What you need to do: Look through the listing below and write out exactly the lines from the line with "(** A capacity" to the line with "intros Hc Hf", both included, and no others.

[Start of section]

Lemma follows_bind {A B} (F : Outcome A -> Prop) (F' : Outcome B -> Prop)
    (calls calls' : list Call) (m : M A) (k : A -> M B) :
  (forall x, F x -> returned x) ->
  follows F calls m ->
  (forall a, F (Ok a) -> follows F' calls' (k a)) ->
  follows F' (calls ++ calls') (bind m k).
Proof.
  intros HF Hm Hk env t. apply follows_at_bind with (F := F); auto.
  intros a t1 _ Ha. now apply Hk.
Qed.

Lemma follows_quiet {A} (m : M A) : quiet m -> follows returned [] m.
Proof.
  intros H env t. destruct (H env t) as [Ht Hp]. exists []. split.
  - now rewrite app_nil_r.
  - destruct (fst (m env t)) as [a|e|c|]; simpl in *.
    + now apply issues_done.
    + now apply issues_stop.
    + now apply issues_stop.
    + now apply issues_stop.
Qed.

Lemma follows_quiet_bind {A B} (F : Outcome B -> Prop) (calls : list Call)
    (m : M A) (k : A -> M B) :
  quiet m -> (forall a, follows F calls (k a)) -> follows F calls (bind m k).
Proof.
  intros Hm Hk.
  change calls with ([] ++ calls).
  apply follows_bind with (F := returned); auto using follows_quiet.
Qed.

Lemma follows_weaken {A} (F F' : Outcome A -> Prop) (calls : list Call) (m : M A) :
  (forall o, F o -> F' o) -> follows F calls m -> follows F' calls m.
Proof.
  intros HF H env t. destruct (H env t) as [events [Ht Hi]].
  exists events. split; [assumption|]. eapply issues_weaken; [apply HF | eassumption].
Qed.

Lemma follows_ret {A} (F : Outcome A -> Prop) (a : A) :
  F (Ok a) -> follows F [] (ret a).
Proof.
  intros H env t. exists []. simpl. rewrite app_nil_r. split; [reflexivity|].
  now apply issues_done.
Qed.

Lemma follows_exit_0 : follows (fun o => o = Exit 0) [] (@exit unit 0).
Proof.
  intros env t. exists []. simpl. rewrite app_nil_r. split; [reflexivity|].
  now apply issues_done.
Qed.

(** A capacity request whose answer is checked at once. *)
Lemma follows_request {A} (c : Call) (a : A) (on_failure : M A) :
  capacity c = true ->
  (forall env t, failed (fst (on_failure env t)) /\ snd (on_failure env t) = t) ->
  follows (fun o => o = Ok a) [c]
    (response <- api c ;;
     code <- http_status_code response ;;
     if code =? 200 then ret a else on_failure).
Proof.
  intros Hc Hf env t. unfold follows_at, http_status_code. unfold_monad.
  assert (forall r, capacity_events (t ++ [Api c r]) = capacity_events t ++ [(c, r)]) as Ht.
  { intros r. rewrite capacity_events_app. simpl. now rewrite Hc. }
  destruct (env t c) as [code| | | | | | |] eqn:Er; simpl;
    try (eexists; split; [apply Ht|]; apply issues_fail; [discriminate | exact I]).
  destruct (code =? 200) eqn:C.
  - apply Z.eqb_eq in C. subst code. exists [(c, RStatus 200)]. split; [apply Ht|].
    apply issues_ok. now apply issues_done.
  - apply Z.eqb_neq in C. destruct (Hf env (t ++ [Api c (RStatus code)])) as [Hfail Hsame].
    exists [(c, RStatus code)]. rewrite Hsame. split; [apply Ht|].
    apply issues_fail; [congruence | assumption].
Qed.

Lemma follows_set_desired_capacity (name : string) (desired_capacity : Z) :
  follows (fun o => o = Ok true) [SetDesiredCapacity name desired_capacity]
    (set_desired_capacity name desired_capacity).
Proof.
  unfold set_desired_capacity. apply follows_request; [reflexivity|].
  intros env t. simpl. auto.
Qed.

[End of section]

Written reply:
(** A capacity request whose answer is checked at once. *)
Lemma follows_request {A} (c : Call) (a : A) (on_failure : M A) :
  capacity c = true ->
  (forall env t, failed (fst (on_failure env t)) /\ snd (on_failure env t) = t) ->
  follows (fun o => o = Ok a) [c]
    (response <- api c ;;
     code <- http_status_code response ;;
     if code =? 200 then ret a else on_failure).
Proof.
  intros Hc Hf env t. unfold follows_at, http_status_code. unfold_monad.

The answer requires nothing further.